• **Problem details**
All lines of the material that contain "PyVRP" must be copied out.

============================================================

(** * Coordinates and cells of [iris.coords]

    A shallow embedding of [lib/iris/coords.py]: the [Cell] value with its
    two comparison protocols, the [CoordDefn] sort key, and the parts of
    [Coord], [DimCoord] and [AuxCoord] that own and replace the points and
    bounds arrays.

    Conventions.
    - Python 3 semantics are used for the built-in comparisons: [==] between
      values of different kinds is [False], an ordering between them raises
      [TypeError].
    - Numbers are rationals ([Q]), which hold every integer and every
      finite float; numeric equality is [Qeq] and the comparisons are exact.
      What [+], [-], [*], [/] and [%] compute depends on the type of the
      operands and is a parameter, [arithmetic].
    - A Python call that may raise returns a [result]; the exception class is
      kept. *)

From Stdlib Require Import QArith ZArith List String Bool Lia Lqa.
From Stdlib Require Import Qround Qabs Qpower OrderedTypeEx.
Import ListNotations.

Local Open Scope Q_scope.

(** ** Exceptions and results *)

Inductive exn : Type :=
| ValueError
| TypeError
| IndexError
| AttributeError.

Inductive result (A : Type) : Type :=
| Ok (a : A)
| Raise (e : exn).

Arguments Ok {A} a.
Arguments Raise {A} e.

Definition bind {A B : Type} (r : result A) (k : A -> result B) : result B :=
  match r with
  | Ok a => k a
  | Raise e => Raise e
  end.

Notation "x <- r ;; k" := (bind r (fun x => k))
  (at level 61, r at next level, right associativity).

Definition is_ok {A : Type} (r : result A) : bool :=
  match r with Ok _ => true | Raise _ => false end.

(** The value of a rich comparison method: a boolean or the
    [NotImplemented] singleton. *)
Inductive pybool : Type :=
| PyBool (b : bool)
| NotImplemented.

(** ** Scalars *)

(** The three datetime-like classes the module knows:
    [netcdftime.datetime], [datetime.datetime] and
    [iris.time.PartialDateTime].  All three have a [timetuple] attribute.  A
    date is abstracted to its class and an instant. *)
Inductive date_kind : Type := Netcdftime | Datetime | Partial.

Inductive scalar : Type :=
| SNum (q : Q)
| SStr (s : string)
| SDate (k : date_kind) (t : Z).

(** [isinstance(x, (int, float, np.number))] *)
Definition is_number (x : scalar) : bool :=
  match x with SNum _ => true | _ => false end.

(** [isinstance(x, six.string_types)] *)
Definition is_string (x : scalar) : bool :=
  match x with SStr _ => true | _ => false end.

(** [hasattr(x, 'timetuple')] *)
Definition has_timetuple (x : scalar) : bool :=
  match x with SDate _ _ => true | _ => false end.

(** [isinstance(x, netcdftime.datetime)] *)
Definition is_netcdftime (x : scalar) : bool :=
  match x with SDate Netcdftime _ => true | _ => false end.

(** [isinstance(x, iris.time.PartialDateTime)] *)
Definition is_partial (x : scalar) : bool :=
  match x with SDate Partial _ => true | _ => false end.

Definition Qltb (x y : Q) : bool := negb (Qle_bool y x).

(** The members of [operator] that [Cell.__common_cmp__] accepts. *)
Inductive cmpop : Type := OpLt | OpLe | OpGt | OpGe.

Definition Qcmp (op : cmpop) (x y : Q) : bool :=
  match op with
  | OpLt => Qltb x y
  | OpLe => Qle_bool x y
  | OpGt => Qltb y x
  | OpGe => Qle_bool y x
  end.

Definition Zcmp (op : cmpop) (x y : Z) : bool :=
  match op with
  | OpLt => Z.ltb x y
  | OpLe => Z.leb x y
  | OpGt => Z.ltb y x
  | OpGe => Z.leb y x
  end.

Definition Scmp (op : cmpop) (x y : string) : bool :=
  match op with
  | OpLt => String.ltb x y
  | OpLe => String.leb x y
  | OpGt => String.ltb y x
  | OpGe => String.leb y x
  end.

(** [a == b] on scalars; never raises. *)
Definition py_eq (a b : scalar) : bool :=
  match a, b with
  | SNum x, SNum y => Qeq_bool x y
  | SStr x, SStr y => String.eqb x y
  | SDate _ x, SDate _ y => Z.eqb x y
  | _, _ => false
  end.

(** [operator_method(a, b)] on scalars. *)
Definition py_cmp (op : cmpop) (a b : scalar) : result bool :=
  match a, b with
  | SNum x, SNum y => Ok (Qcmp op x y)
  | SStr x, SStr y => Ok (Scmp op x y)
  | SDate _ x, SDate _ y => Ok (Zcmp op x y)
  | _, _ => Raise TypeError
  end.

(** The built-in [min] and [max] of a tuple: the first element is the
    candidate, a later one replaces it when strictly smaller (larger). *)
Fixpoint py_extreme_from (op : cmpop) (m : scalar) (l : list scalar)
  : result scalar :=
  match l with
  | [] => Ok m
  | x :: r =>
      b <- py_cmp op x m ;;
      py_extreme_from op (if b then x else m) r
  end.

Definition py_min (l : list scalar) : result scalar :=
  match l with
  | [] => Raise ValueError
  | x :: r => py_extreme_from OpLt x r
  end.

Definition py_max (l : list scalar) : result scalar :=
  match l with
  | [] => Raise ValueError
  | x :: r => py_extreme_from OpGt x r
  end.
Lemma solution2action_tour_witness :
  let action := PyVRP.solution2action PyVRP.example_solution in
  length action = (3 + 3)%nat
  ∧ filter (λ v, v ≠ 0) action = [3; 1; 2]
  ∧ length (filter (λ v, v = 0) action) = 3%nat
  ∧ (PyVRP.routes PyVRP.example_solution = [] ↔ action = []).
Proof.
  apply (solution2action_tour PyVRP.example_solution).
  repeat constructor; done.
Defined.

(** * Properties of the L2D policy *)

Lemma string_length_app (s t : string) :
  String.length (s +:+ t) = (String.length s + String.length t)%nat.
Proof.
  induction s as [|a s IH]; [done|].
  change (S (String.length (s +:+ t)) = S (String.length s + String.length t)).
  by rewrite IH.
Qed.

Lemma string_app_inj_r (t s1 s2 : string) :
  s1 +:+ t = s2 +:+ t → s1 = s2.
Proof.
  revert s2. induction s1 as [|a s1 IH]; intros [|b s2] H.
  - done.
  - apply (f_equal String.length) in H.
    change (String.length t = S (String.length (s2 +:+ t))) in H.
    rewrite string_length_app in H. lia.
  - apply (f_equal String.length) in H.
    change (S (String.length (s1 +:+ t)) = String.length t) in H.
    rewrite string_length_app in H. lia.
  - change (String a (s1 +:+ t) = String b (s2 +:+ t)) in H.
    injection H as -> H. by rewrite (IH s2 H).
Qed.

Lemma getattr_phase (self : L2D.L2DPolicy) (phase : string) :
  L2D.getattr self (phase +:+ "_decode_type")
  = if decide (phase = "train") then Ok (L2D.train_decode_type self)
    else if decide (phase = "val") then Ok (L2D.val_decode_type self)
    else if decide (phase = "test") then Ok (L2D.test_decode_type self)
    else Error AttributeError.
Proof.
  unfold L2D.getattr.
  repeat case_decide; subst; try done;
    match goal with
    | H : _ +:+ _ = _ |- _ =>
        apply (string_app_inj_r "_decode_type" _ "train") in H
        || apply (string_app_inj_r "_decode_type" _ "val") in H
        || apply (string_app_inj_r "_decode_type" _ "test") in H
    end; done.
Qed.

Section PolicyProperties.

============================================================

• **Answer box**
  let action := PyVRP.solution2action PyVRP.example_solution in
  ∧ (PyVRP.routes PyVRP.example_solution = [] ↔ action = []).
  apply (solution2action_tour PyVRP.example_solution).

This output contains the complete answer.